Laura I. Gallery is thrilled to announce its first group exhibition, “Codes Of Faith,” opening on the 10th of December 2016 and timed to coincide with the lead up to the Christmas Holidays, a time of mysticism and spirituality for many individuals around the world.

Curated by Laura Iosifescu “Codes of Faith” is a group exhibition displaying artwork on the theme of faith from over 30 artists in order to celebrate diversity and promote world peace. Professional and amateur artists from myriad backgrounds and cultures will be displaying works representing their personal beliefs, varying from those who follow traditional religions to ideas about atheism and pagan spirituality. The aim of this multi-discipline exhibition is to inspire people to live in harmony, embrace differences and promote friendship and peace through our common values and wishes for personal peace and autonomy.

Throughout history, different religions and spiritual ideologies have had the power to separate people from each other and to create conflict. The organisers of “Codes of Faith aim to demonstrate that through art we can communicate to one another, overcome differences and unite in understanding and respect. By prompting dialogue and encouraging interdisciplinary exploration, “Codes of Faith” will ring in the holiday season in a truly thought-provoking way.

The choice to launch this exhibition in early December was one with purpose. The December holiday season is a deeply spiritual time for many people of diverse faiths around the world; while Christians are celebrating Christmas, Jews, Muslims, Buddhists,Hindus, Pagans and Zoroastrians are all also observing important religious festivals and dates.

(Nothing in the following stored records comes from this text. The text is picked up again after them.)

Lemma insert_desc_stable (c : nat) (x : string * nat) (l : list (string * nat)) :
  List.filter (fun p => Nat.eqb (snd p) c) (insert_desc x l)
  = List.filter (fun p => Nat.eqb (snd p) c) (x :: l).
Proof.
  induction l as [|y l IH]; [reflexivity|].
  simpl insert_desc. destruct (snd y <=? snd x)%nat eqn:E; [reflexivity|].
  apply Nat.leb_gt in E.
  cbn [List.filter] in *. rewrite IH.
  destruct (Nat.eqb_spec (snd x) c) as [Hx|Hx]; [|reflexivity].
  destruct (Nat.eqb_spec (snd y) c) as [Hy|Hy]; [lia|reflexivity].
Qed.

(** X7.  The order in which the improvements are ranked, [sorted(...,
    key=count, reverse=True)]: the same pairs, by decreasing count, and
    pairs with equal counts in the order they had in the table. *)
Theorem sorted_desc_ranks_by_count (l : list (string * nat)) :
  Permutation (sorted_desc l) l /\
  StronglySorted (fun a b => (snd b <= snd a)%nat) (sorted_desc l) /\
  forall c, List.filter (fun p => Nat.eqb (snd p) c) (sorted_desc l)
            = List.filter (fun p => Nat.eqb (snd p) c) l.
Proof.
  unfold sorted_desc. induction l as [|x l (IHp & IHs & IHf)]; simpl.
  - repeat split; constructor.
  - split; [rewrite insert_desc_perm, IHp; reflexivity|].
    split; [apply insert_desc_sorted; exact IHs|].
    intros c. rewrite insert_desc_stable. cbn [List.filter]. rewrite IHf. reflexivity.
Qed.

End ImprovementFacts.

(** ** The retrieval and the fallback of the question generator *)

Section RetrievalFacts.
Import Py QuestionGenerator Spec.
(** * ConnectionToCore: the connection lifecycle controller of net/lib

    A shallow embedding of [src/net/lib/ConnectionToCore.ts].  The class's
    fields are a record [Conn]; the action objects it shares between its
    fields and the local variables of its methods live in a heap and are
    named by reference; its [async] methods are programs of a small
    resumption monad [Prog], in which every [await] is a suspension point:
    running a program on a state gives the state at the next suspension
    together with what the program waits for and how it goes on. *)

From Stdlib Require Import ZArith.
From stdpp Require Import base option list gmap strings.

Local Open Scope string_scope.
Local Open Scope list_scope.
Local Open Scope Z_scope.

(** ** Values that cross the connection *)

Module JsError.
(** A JavaScript [Error] object, as far as the controller looks at it:
    its [name], its [message], the [host] a DisconnectedError carries,
    whether it is an instance of CanceledPromiseError, and the dynamic
    [isDisconnecting] property ([None]: the property is absent,
    [Some true]: it is [=== true], [Some false]: any other value). *)
Record t : Type := mk {
  name : string;
  message : string;
  host : option string;
  canceled : bool;
  isDisconnecting : option bool;
}.

#[global] Instance eq_dec : EqDecision t.
Proof. solve_decision. Defined.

We feel that not only should religious people have the right to express their beliefs publicly, but so too should those who oppose or question these beliefs. While some of the artists on display choose to lambast organised religion and highlight its problematic aspects, other artists take this opportunity to express their deeply held religious beliefs in an emotional and moving way that is at once personal and global. For some, the experience might be uncomfortable or intellectually stimulating, while others may feel reminder of their own faith and the most beautiful aspects of life.
We feel that “Codes of Faith” is a continuation of an academic and artistic conversation that has been in progress for millennia. For centuries, religion and art have had a symbiotic relationship, and ancient works of art often depicted gods, goddesses and other spiritual components. Until the 19th century, much of the world’s artistic endeavour was sponsored by the church and by the nobility and as a result, very few high profile artists were able to express exactly what they wanted to convey.

Paintings with biblical themes flourished, particularly during the Renaissance and Baroque period, and it is important to remember that some the world’s most iconic artworks were commissioned for religious sites during this time. Iconic works such as Michelangelo’s The Creation of Adam c.1511 (from the Sistine Chapel ceiling in Vatican City) and The Cathedral of Our Lady altarpiece painting Assumption of the Virgin Mary 1626 by Rubens (found in Antwerp, Belgium) are intrinsically connected to their religious contexts.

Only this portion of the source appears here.